● **What to work on**
Your answer is the line containing "if uint 32 func" plus every line after it to the end of the data below, transcribed exactly and with nothing else.

● **Provided entries**
◆ ◆ ◆

(** The return value is left in the first words of the stack; sizeof(ffi_arg)
    is 4 on this host. *)
Definition arm_call (s : tci_state) (insn : Z) : tci_result :=
  let '(len, ptr) := tci_args_nl insn (tb_ptr s) in
  let func := data64 (tmem s) ptr 0 in
  let cif := data64 (tmem s) ptr 1 in
  if uint 32 func =? uint 32 helper_lookup_tb_ptr
  then TNext (set_regs s (wr (tregs s) TCG_REG_R0 (uint 32 (call_lookup_tb_ptr (tregs s 8) (tmem s)))))
  else
    match ffi_call cif func (call_slots (cif_arg_sizes cif) 0 0) (tregs s) (tmem s) with
    | None => TUndef
    | Some m =>
        let s' := set_tmem (set_tci_tb_ptr s (tb_ptr s)) m in
        if len =? 0 then TNext s'
        else if len =? 1 then TNext (set_regs s' (wr (tregs s) TCG_REG_R0 (load_word m stack_base 4)))
        else if len =? 2 then TNext (set_regs s' (wr (tregs s) TCG_REG_R0 (load_word m stack_base 8)))
        else if len =? 3 then
          TNext (set_regs s' (wr (wr (tregs s) TCG_REG_R0 (load_word m stack_base 8))
                                 TCG_REG_R1 (load_word m (stack_base + 8) 8)))
        else TAssert
    end.

(** ** Jumps to another translation block

    A block starts with the offset of its bytecode; its counter says how often
    it was entered by the interpreter. *)

Definition INSTANTIATE_NUM : Z := 1500.

Definition enter_tb (s : tci_state) (tb : Z) : tci_result :=
  let s := set_ctx_tb_ptr s tb in
  let counter_ptr := tb + counter_vec_off in
  let cnt := sint 32 (load_word (tmem s) counter_ptr 4) in
  if (0 <=? cnt) && (cnt <? INSTANTIATE_NUM)
  then
    let s := set_tmem s (store_word (tmem s) counter_ptr (cnt + 1) 4) in
    TNext (set_tb_ptr s (uint 32 (tb + load_word (tmem s) tb 4)))
  else TExit 0 s.

Definition arm_goto_tb (s : tci_state) (insn : Z) : tci_result :=
  let ptr := tci_args_l insn (tb_ptr s) in
  let dest := load_word (tmem s) ptr 4 in
  if dest =? 0 then TNext s else enter_tb s dest.

Definition arm_goto_ptr (s : tci_state) (insn : Z) : tci_result :=
  let ptr := uint 32 (tregs s (tci_args_r insn)) in
  if ptr =? 0 then TExit 0 (set_ctx_tb_ptr s 0) else enter_tb s ptr.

◆ ◆ ◆

● **Expected answer**
  if uint 32 func =? uint 32 helper_lookup_tb_ptr
  then TNext (set_regs s (wr (tregs s) TCG_REG_R0 (uint 32 (call_lookup_tb_ptr (tregs s 8) (tmem s)))))
  else
    match ffi_call cif func (call_slots (cif_arg_sizes cif) 0 0) (tregs s) (tmem s) with
    | None => TUndef
    | Some m =>
        let s' := set_tmem (set_tci_tb_ptr s (tb_ptr s)) m in
        if len =? 0 then TNext s'
        else if len =? 1 then TNext (set_regs s' (wr (tregs s) TCG_REG_R0 (load_word m stack_base 4)))
        else if len =? 2 then TNext (set_regs s' (wr (tregs s) TCG_REG_R0 (load_word m stack_base 8)))
        else if len =? 3 then
          TNext (set_regs s' (wr (wr (tregs s) TCG_REG_R0 (load_word m stack_base 8))
                                 TCG_REG_R1 (load_word m (stack_base + 8) 8)))
        else TAssert
    end.

(** ** Jumps to another translation block

    A block starts with the offset of its bytecode; its counter says how often
    it was entered by the interpreter. *)

Definition INSTANTIATE_NUM : Z := 1500.

Definition enter_tb (s : tci_state) (tb : Z) : tci_result :=
  let s := set_ctx_tb_ptr s tb in
  let counter_ptr := tb + counter_vec_off in
  let cnt := sint 32 (load_word (tmem s) counter_ptr 4) in
  if (0 <=? cnt) && (cnt <? INSTANTIATE_NUM)
  then
    let s := set_tmem s (store_word (tmem s) counter_ptr (cnt + 1) 4) in
    TNext (set_tb_ptr s (uint 32 (tb + load_word (tmem s) tb 4)))
  else TExit 0 s.

Definition arm_goto_tb (s : tci_state) (insn : Z) : tci_result :=
  let ptr := tci_args_l insn (tb_ptr s) in
  let dest := load_word (tmem s) ptr 4 in
  if dest =? 0 then TNext s else enter_tb s dest.

Definition arm_goto_ptr (s : tci_state) (insn : Z) : tci_result :=
  let ptr := uint 32 (tregs s (tci_args_r insn)) in
  if ptr =? 0 then TExit 0 (set_ctx_tb_ptr s 0) else enter_tb s ptr.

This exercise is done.